* _Records to use_

- - - -

(* ===== verification/NetworkHost.v ===== *)
(** * Hosts and domain patterns of the network proxy

    Models [workx-rs/network-proxy/src/policy.rs]: normalisation of host names and
    addresses, the addresses that are not public, the patterns of the allow and deny lists
    and the comparison of patterns with those of managed requirements. Addresses are read
    as [std::net] reads them; an [Ipv4Addr] is a 32-bit integer and an [Ipv6Addr] its eight
    16-bit segments. The crates [globset] and [url] (hosts) are the classes [GlobCrate] and
    [HostCrate], with what the code relies on as laws. *)
From S2P Require Import Prelude Width.

Set Default Goal Selector "!".
Open Scope Z_scope.

(** ** Reading addresses *)

(** [char::to_digit]. *)
Definition to_digit (radix : Z) (c : char) : option Z :=
  let d := if is_ascii_digit c then c - 48
           else if (97 <=? c) && (c <=? 122) then c - 87
           else if (65 <=? c) && (c <=? 90) then c - 55 else 36 in
  if d <? radix then Some d else None.

Fixpoint read_digits (radix : Z) (s : rstr) : list Z * rstr :=
  match s with
  | [] => ([], [])
  | c :: s' => match to_digit radix c with
               | Some d => let '(ds, rest) := read_digits radix s' in (d :: ds, rest)
               | None => ([], s)
               end
  end.

Definition digits_value (radix : Z) (ds : list Z) : Z := fold_left (fun n d => n * radix + d) ds 0.

(** [Parser::read_number], into an integer type with the given maximum. *)
Definition read_number (radix : Z) (max_digits : nat) (allow_zero_prefix : bool) (max : Z) (s : rstr) : option (Z * rstr) :=
  let '(ds, rest) := read_digits radix s in
  let n := digits_value radix ds in
  if is_empty ds || (max_digits <? length ds)%nat || (max <? n)
     || negb allow_zero_prefix && starts_with (lit "0") s && (1 <? length ds)%nat
  then None else Some (n, rest).

Definition read_given_char (c : char) (s : rstr) : option rstr := strip_prefix [c] s.

(** [Parser::read_separator]: nothing is read when a part is missing. *)
Definition read_separator {A} (sep : char) (index : nat) (inner : rstr -> option (A * rstr)) (s : rstr) : option (A * rstr) :=
  match index with
  | O => inner s
  | S _ => s ← read_given_char sep s; inner s
  end.

Definition DOT_ : char := 46.
Definition COLON_ : char := 58.

Definition read_octet (i : nat) : rstr -> option (Z * rstr) := read_separator DOT_ i (read_number 10 3 false 255).

Definition of_octets (a b c d : Z) : Z := ((a * 256 + b) * 256 + c) * 256 + d.

Definition read_ipv4_addr (s : rstr) : option (Z * rstr) :=
  '(a, s) ← read_octet 0 s; '(b, s) ← read_octet 1 s; '(c, s) ← read_octet 2 s; '(d, s) ← read_octet 3 s;
  Some (of_octets a b c d, s).

(** [read_groups]: the groups, whether they end in an IPv4 address, and the rest. *)
Fixpoint read_groups (remaining i : nat) (s : rstr) : list Z * bool * rstr :=
  match remaining with
  | O => ([], false, s)
  | S remaining =>
      match (if (1 <=? remaining)%nat then read_separator COLON_ i read_ipv4_addr s else None) with
      | Some (v4_addr, s) => ([Z.shiftr v4_addr 16; Z.land v4_addr 65535], true, s)
      | None =>
          match read_separator COLON_ i (read_number 16 4 true 65535) s with
          | Some (g, s) => let '(gs, ipv4, s) := read_groups remaining (S i) s in (g :: gs, ipv4, s)
          | None => ([], false, s)
          end
      end
  end.

Definition read_ipv6_addr (s : rstr) : option (list Z * rstr) :=
  let '(head, head_ipv4, s) := read_groups 8 0 s in
  if (length head =? 8)%nat then Some (head, s)
  else if head_ipv4 then None
  else
    s ← read_given_char COLON_ s; s ← read_given_char COLON_ s;
    let '(tail, _, s) := read_groups (8 - (length head + 1)) 0 s in
    Some (head ++ replicate (8 - length head - length tail) 0 ++ tail, s).

Inductive IpAddr := V4 (ip : Z) | V6 (segments : list Z).

#[export] Instance IpAddr_eq_dec : EqDecision IpAddr.
Proof. solve_decision. Defined.

(** [str::parse::<IpAddr>]: all of the text has to be read. *)
Definition parse_ip (s : rstr) : option IpAddr :=
  match read_ipv4_addr s with
  | Some (ip, rest) => if is_empty rest then Some (V4 ip) else None
  | None => match read_ipv6_addr s with
            | Some (segments, rest) => if is_empty rest then Some (V6 segments) else None
            | None => None
            end
  end.

Definition is_ip (s : rstr) : bool := bool_decide (is_Some (parse_ip s)).

(** ** Addresses that are not public *)

Definition octet (ip : Z) (i : Z) : Z := Z.land (Z.shiftr ip (24 - 8 * i)) 255.

Definition v4_is_loopback (ip : Z) : bool := octet ip 0 =? 127.
Definition v4_is_private (ip : Z) : bool :=
  (octet ip 0 =? 10)
  || ((octet ip 0 =? 172) && (16 <=? octet ip 1) && (octet ip 1 <=? 31))
  || ((octet ip 0 =? 192) && (octet ip 1 =? 168)).
Definition v4_is_link_local (ip : Z) : bool := (octet ip 0 =? 169) && (octet ip 1 =? 254).
Definition v4_is_unspecified (ip : Z) : bool := ip =? 0.
Definition v4_is_multicast (ip : Z) : bool := (224 <=? octet ip 0) && (octet ip 0 <=? 239).
Definition v4_is_broadcast (ip : Z) : bool := ip =? of_octets 255 255 255 255.

Definition U32_MAX : Z := 2 ^ 32 - 1.

(** [u32::MAX << n] drops the bits beyond 32. *)
Definition shl_u32 (x n : Z) : Z := Z.land (Z.shiftl x n) U32_MAX.

Definition ipv4_in_cidr (ip base prefix : Z) : bool :=
  let mask := if prefix =? 0 then 0 else shl_u32 U32_MAX (32 - prefix) in
  Z.land ip mask =? Z.land base mask.

Definition is_non_public_ipv4 (ip : Z) : bool :=
  v4_is_loopback ip || v4_is_private ip || v4_is_link_local ip || v4_is_unspecified ip || v4_is_multicast ip
  || v4_is_broadcast ip
  || ipv4_in_cidr ip (of_octets 0 0 0 0) 8
  || ipv4_in_cidr ip (of_octets 100 64 0 0) 10
  || ipv4_in_cidr ip (of_octets 192 0 0 0) 24
  || ipv4_in_cidr ip (of_octets 192 0 2 0) 24
  || ipv4_in_cidr ip (of_octets 198 18 0 0) 15
  || ipv4_in_cidr ip (of_octets 198 51 100 0) 24
  || ipv4_in_cidr ip (of_octets 203 0 113 0) 24
  || ipv4_in_cidr ip (of_octets 240 0 0 0) 4.

(** [Ipv6Addr::to_ipv4]: mapped and compatible addresses. *)
Definition v6_to_ipv4 (segments : list Z) : option Z :=
  match segments with
  | [0; 0; 0; 0; 0; f; ab; cd] => if (f =? 0) || (f =? 65535) then Some (ab * 65536 + cd) else None
  | _ => None
  end.

Definition v6_is_loopback (segments : list Z) : bool := bool_decide (segments = [0; 0; 0; 0; 0; 0; 0; 1]).
Definition v6_is_unspecified (segments : list Z) : bool := bool_decide (segments = [0; 0; 0; 0; 0; 0; 0; 0]).
Definition first_segment (segments : list Z) : Z := default 0 (head segments).
Definition v6_is_multicast (segments : list Z) : bool := Z.shiftr (first_segment segments) 8 =? 255.
Definition v6_is_unique_local (segments : list Z) : bool := Z.land (first_segment segments) 65024 =? 64512.
Definition v6_is_unicast_link_local (segments : list Z) : bool := Z.land (first_segment segments) 65472 =? 65152.

Definition is_non_public_ipv6 (ip : list Z) : bool :=
  match v6_to_ipv4 ip with
  | Some v4 => is_non_public_ipv4 v4 || v6_is_loopback ip
  | None =>
      v6_is_loopback ip || v6_is_unspecified ip || v6_is_multicast ip || v6_is_unique_local ip
      || v6_is_unicast_link_local ip
  end.

Definition is_non_public_ip (ip : IpAddr) : bool :=
  match ip with V4 ip => is_non_public_ipv4 ip | V6 ip => is_non_public_ipv6 ip end.

Definition is_loopback (ip : IpAddr) : bool :=
  match ip with V4 ip => v4_is_loopback ip | V6 ip => v6_is_loopback ip end.

(** ** Hosts *)

(** [str::split_once] with a string. *)
Definition split_once_str (needle s : rstr) : option (rstr * rstr) :=
  i ← find_sub needle s; Some (take i s, drop (i + length needle) s).

Definition PERCENT : char := 37.

Definition unscoped_ip_literal (host : rstr) : option rstr :=
  '(ip, _) ← split_once PERCENT host; if is_ip ip then Some ip else None.

Definition scoped_ip (delimiter host : rstr) : option rstr :=
  '(ip, scope) ← split_once_str delimiter host;
  if is_ip ip then Some (ip ++ [PERCENT] ++ scope) else None.

Definition normalize_ip_literal (host : rstr) : option rstr :=
  if is_ip host then Some host
  else match scoped_ip (lit "%25") host with
       | Some h => Some h
       | None => scoped_ip (lit "%") host
       end.

Definition normalize_dns_host_or_ip_literal (host : rstr) : rstr :=
  let host := trim_end_matches DOT_ (to_ascii_lowercase host) in
  default host (normalize_ip_literal host).

Definition normalize_host (host : rstr) : rstr :=
  let host := trim host in
  match (if starts_with (lit "[") host then split_once 93 host else None) with
  | Some (inner, _) => normalize_dns_host_or_ip_literal (drop 1 inner)
  | None =>
      if (length (List.filter (Z.eqb COLON_) host) =? 1)%nat
      then normalize_dns_host_or_ip_literal (default [] (head (split_char COLON_ host)))
      else normalize_dns_host_or_ip_literal host
  end.

(** [Host::parse]; the only error is that the host is empty. *)
Definition host_parse (input : rstr) : option rstr :=
  let normalized := normalize_host input in
  if is_empty normalized then None else Some normalized.

Definition is_loopback_host (host : rstr) : bool :=
  let host := default host (unscoped_ip_literal host) in
  if streq host (lit "localhost") then true
  else match parse_ip host with Some ip => is_loopback ip | None => false end.

(** ** Domain patterns *)

Inductive DomainPattern :=
| ApexAndSubdomains (domain : rstr)
| SubdomainsOnly (domain : rstr)
| Exact (domain : rstr).

Definition DEEP : rstr := lit "**.".
Definition SUB : rstr := lit "*.".

Definition normalize_pattern (pattern : rstr) : rstr :=
  let pattern := trim pattern in
  if streq pattern (lit "*") then lit "*"
  else match strip_prefix DEEP pattern with
       | Some domain => DEEP ++ normalize_host domain
       | None => match strip_prefix SUB pattern with
                 | Some domain => SUB ++ normalize_host domain
                 | None => normalize_host pattern
                 end
       end.

Definition parse_domain (domain : rstr) (build : rstr -> DomainPattern) : DomainPattern :=
  let domain := trim domain in if is_empty domain then Exact [] else build domain.

Definition pattern_parse (input : rstr) : DomainPattern :=
  let input := trim input in
  if is_empty input then Exact []
  else match strip_prefix DEEP input with
       | Some domain => parse_domain domain ApexAndSubdomains
       | None => match strip_prefix SUB input with
                 | Some domain => parse_domain domain SubdomainsOnly
                 | None => Exact input
                 end
       end.

Definition expand_domain_pattern (pattern : rstr) : list rstr :=
  match pattern_parse pattern with
  | Exact domain => [domain]
  | SubdomainsOnly domain => [lit "?*." ++ domain]
  | ApexAndSubdomains domain => [domain; lit "?*." ++ domain]
  end.

Definition is_global_wildcard_domain_pattern (pattern : rstr) : bool :=
  existsb (streq (lit "*")) (expand_domain_pattern (normalize_pattern pattern)).

Definition normalize_domain (domain : rstr) : rstr := to_ascii_lowercase (trim_end_matches DOT_ domain).

Definition domain_eq (left_ right_ : rstr) : bool := streq (normalize_domain left_) (normalize_domain right_).

Definition is_subdomain_or_equal (child parent : rstr) : bool :=
  let child := normalize_domain child in
  let parent := normalize_domain parent in
  streq child parent || ends_with (DOT_ :: parent) child.

Definition is_strict_subdomain (child parent : rstr) : bool :=
  let child := normalize_domain child in
  let parent := normalize_domain parent in
  negb (streq child parent) && ends_with (DOT_ :: parent) child.

Definition allows (self candidate : DomainPattern) : bool :=
  match self, candidate with
  | Exact domain, Exact candidate => domain_eq candidate domain
  | Exact _, _ => false
  | SubdomainsOnly domain, Exact candidate => is_strict_subdomain candidate domain
  | SubdomainsOnly domain, SubdomainsOnly candidate => is_subdomain_or_equal candidate domain
  | SubdomainsOnly domain, ApexAndSubdomains candidate => is_strict_subdomain candidate domain
  | ApexAndSubdomains domain, (Exact candidate | SubdomainsOnly candidate | ApexAndSubdomains candidate) =>
      is_subdomain_or_equal candidate domain
  end.

(** [url::Host::parse] with [to_string]. *)
Class HostCrate := url_host_parse : rstr -> option rstr.

Definition parse_domain_for_constraints `{HostCrate} (domain : rstr) : rstr :=
  let domain := trim_end_matches DOT_ (trim domain) in
  if is_empty domain then []
  else
    let host := if starts_with (lit "[") domain && ends_with (lit "]") domain
                then take (length domain - 2) (drop 1 domain) else domain in
    if existsb (fun c => contains_char c host) (lit "*?%") then domain
    else match url_host_parse host with Some host => host | None => [] end.

Definition parse_for_constraints `{HostCrate} (input : rstr) : DomainPattern :=
  let input := trim input in
  if is_empty input then Exact []
  else match strip_prefix DEEP input with
       | Some domain => ApexAndSubdomains (parse_domain_for_constraints domain)
       | None => match strip_prefix SUB input with
                 | Some domain => SubdomainsOnly (parse_domain_for_constraints domain)
                 | None => Exact (parse_domain_for_constraints input)
                 end
       end.

(** ** Compiled lists *)

(** [globset]: globs that ignore case, and sets of them. [glob_build] and [globset_build]
    can refuse. *)
Class GlobCrate (Glob GlobSet : Type) := {
  glob_build : rstr -> option Glob;
  glob_is_match : Glob -> rstr -> bool;
  globset_build : list Glob -> option GlobSet;
  globset_is_match : GlobSet -> rstr -> bool;
}.

Inductive GlobalWildcard := WildcardAllow | WildcardReject.

Inductive CompileError := UnsupportedGlobalWildcard | InvalidGlob (candidate : rstr) | InvalidGlobSet.

Section Compile.
Context {Glob GlobSet : Type} `{GlobCrate Glob GlobSet}.

Definition add_candidate (st : list rstr * list Glob) (candidate : rstr) : res CompileError (list rstr * list Glob) :=
  let '(seen, globs) := st in
  if bool_decide (candidate ∈ seen) then Ok st
  else glob ← ok_or (glob_build candidate) (InvalidGlob candidate); Ok (candidate :: seen, globs ++ [glob]).

Definition add_pattern (global_wildcard : GlobalWildcard) (st : list rstr * list Glob) (pattern : rstr)
    : res CompileError (list rstr * list Glob) :=
  if match global_wildcard with WildcardReject => is_global_wildcard_domain_pattern pattern | WildcardAllow => false end
  then Err UnsupportedGlobalWildcard
  else fold_res add_candidate st (expand_domain_pattern (normalize_pattern pattern)).

Definition compile_globset_with_policy (patterns : list rstr) (global_wildcard : GlobalWildcard) : res CompileError GlobSet :=
  '(_, globs) ← fold_res (add_pattern global_wildcard) ([], []) patterns;
  ok_or (globset_build globs) InvalidGlobSet.

Definition compile_allowlist_globset (patterns : list rstr) : res CompileError GlobSet :=
  compile_globset_with_policy patterns WildcardAllow.

Definition compile_denylist_globset (patterns : list rstr) : res CompileError GlobSet :=
  compile_globset_with_policy patterns WildcardReject.

Definition globset_matches_host_or_unscoped (set : GlobSet) (host : rstr) : bool :=
  globset_is_match set host || match unscoped_ip_literal host with Some ip => globset_is_match set ip | None => false end.
End Compile.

- - - -

* _Problem requirements_
Collect every line with the string "that" from the records, and copy each.

* _Response to this task_
    addresses, the addresses that are not public, the patterns of the allow and deny lists
(** ** Addresses that are not public *)
(** [Host::parse]; the only error is that the host is empty. *)
(** [globset]: globs that ignore case, and sets of them. [glob_build] and [globset_build]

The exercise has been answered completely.